In summary, our findings support the hypothesized relationship between higher FO and slower increases in SU over time in an observational sample of high-risk adolescents. The cross-lag mixed effects models employed addresses whether there is a group level generalized relationship between these change scores during a dynamic developmental period for these adolescents. The results indicate small but significant bidirectional associations between FO and categorical frequency of substance use in this sample of over 1000 adjudicated youth. In addition, this observed association holds for tobacco, marijuana, hard drug use, and both overall and binge alcohol use, even when relevant covariates are included in the model. This bidirectional relationship is observed in this sample who may or may not have been exposed to any number of substance use or developmental interventions while detained. The results are also above and beyond strong effects related to previous SU. Importantly, this sample of youth was justice-involved, high-risk and high-using. Despite the possible dampening of positive future orientation inherent with juvenile justice involvement and their social milieu, increasing FO appears to influence these adolescents positively.

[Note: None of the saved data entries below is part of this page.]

(** The handler of the request-initiation route ends the chain: whatever
    handlers follow it on the route, they do not run.  What it adds to the
    response is a redirect, or a 404 and a log line, and never a 401. *)
Theorem beginHandler_ends_chain cfg providers ctx :
  (∀ next next' : Context → Context,
     beginHandler cfg providers next ctx = beginHandler cfg providers next' ctx)
  ∧ (∃ added,
       events (beginHandler cfg providers (λ c, c) ctx) = (events ctx ++ added)%list
       ∧ (EvEmitError StatusUnauthorized ∉ added)
       ∧ ((∃ url, added = [EvRedirect url])
          ∨ (∃ msg, added = [EvEmitError StatusNotFound; EvLog DevMode msg]))).
Proof.
  split; [done|].
  destruct ((GetAuthURL cfg providers ctx).1.2) as [err|] eqn:Herr.
  - rewrite (beginHandler_failure S lib _ _ (λ c, c) _ _ Herr).
    exists [EvEmitError StatusNotFound; EvLog DevMode (runtimeErrorMessage ctx err)].
    split; [simpl; by rewrite <- app_assoc|].
    split; [|right; by eexists].
    intros Hin. apply elem_of_cons in Hin as [Hin|Hin]; [discriminate|].
    apply elem_of_cons in Hin as [Hin|Hin]; [discriminate|].
    by apply elem_of_nil in Hin.
  - rewrite (beginHandler_success S lib _ _ (λ c, c) _ Herr).
    exists [EvRedirect (GetAuthURL cfg providers ctx).1.1].
    split; [simpl; by rewrite GetAuthURL_events|].
    split; [|left; by eexists].
    intros Hin. apply elem_of_cons in Hin as [Hin|Hin]; [discriminate|].
    by apply elem_of_nil in Hin.
Qed.

(** ** From the begun handshake to the callback *)

(** The steps of CompleteUserAuth once the provider is known and the
    session store has an entry. *)
Lemma CompleteUserAuth_with_session cfg providers ctx (name : string)
    (provider : Provider S) (v : Value) :
  GetProviderName cfg ctx = (name, None) →
  providers !! name = Some provider →
  SessionGet ctx SessionValueKey = Some v →
  CompleteUserAuth cfg providers ctx
  = match UnmarshalSession provider (SessionGetString ctx SessionValueKey) with
    | (_, Some err) => (zeroUser, Some err)
    | (sess, None) =>
      match Authorize sess provider (query ctx) with
      | (_, (_, Some err)) => (zeroUser, Some err)
      | (sess', (_, None)) => FetchUser provider sess'
      end
    end.
Proof.
  intros H1 H2 H3. unfold CompleteUserAuth.
  by rewrite H1, (GetProvider_registered S _ _ _ H2), H3.
Qed.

These results contribute to existing literature showing a positive bidirectional relationship between FO and SU in youth (Bolland, 2003; Carvajal et al., 1998; Chua, et al., 2015; Donovan, et al. 2015; Hawkins, et al. 1992; Holmes and Kim-Spoon, 2016; Koehn et al., 2012; Mathis et al., 2009; May et al., 2015; Peters et al., 2005; Wilson et al., 2005). In a longitudinal study, Barnett et al (2013) found that future time perspective (a measure similar to our planning measure) was associated with decreased SU over two time points in a sample ofhigh riskyouth at an alternative high school (Barnett, et al., 2013). In that study, the relationship was not bidirectional, and the follow up period was limited to one year. Holmes et al (2016) also found that FO has a positive influence on SU over time in a small sample of typically developing youth with high sense of religion (Holmes and Kim-Spoon, 2016). Consistent with our results, Chua (2015) found that high FO (using some elements of our construct related to expectations and planning) influenced poor coping, which in turn resulted in decreased SU over a 2-year period among typically developing young people in New Zealand (Chua, et al., 2015). Beyond individual FO, Alm and Laftman (2016) showed that classroom communities with high FO influence person level decreases in alcohol use (Alm and Laftman, 2016). Our study adds to the growing literature supportive of a substantial relationship between high FO and a reduction in SU, this time in a sample of adolescents where positive change would seem unlikely.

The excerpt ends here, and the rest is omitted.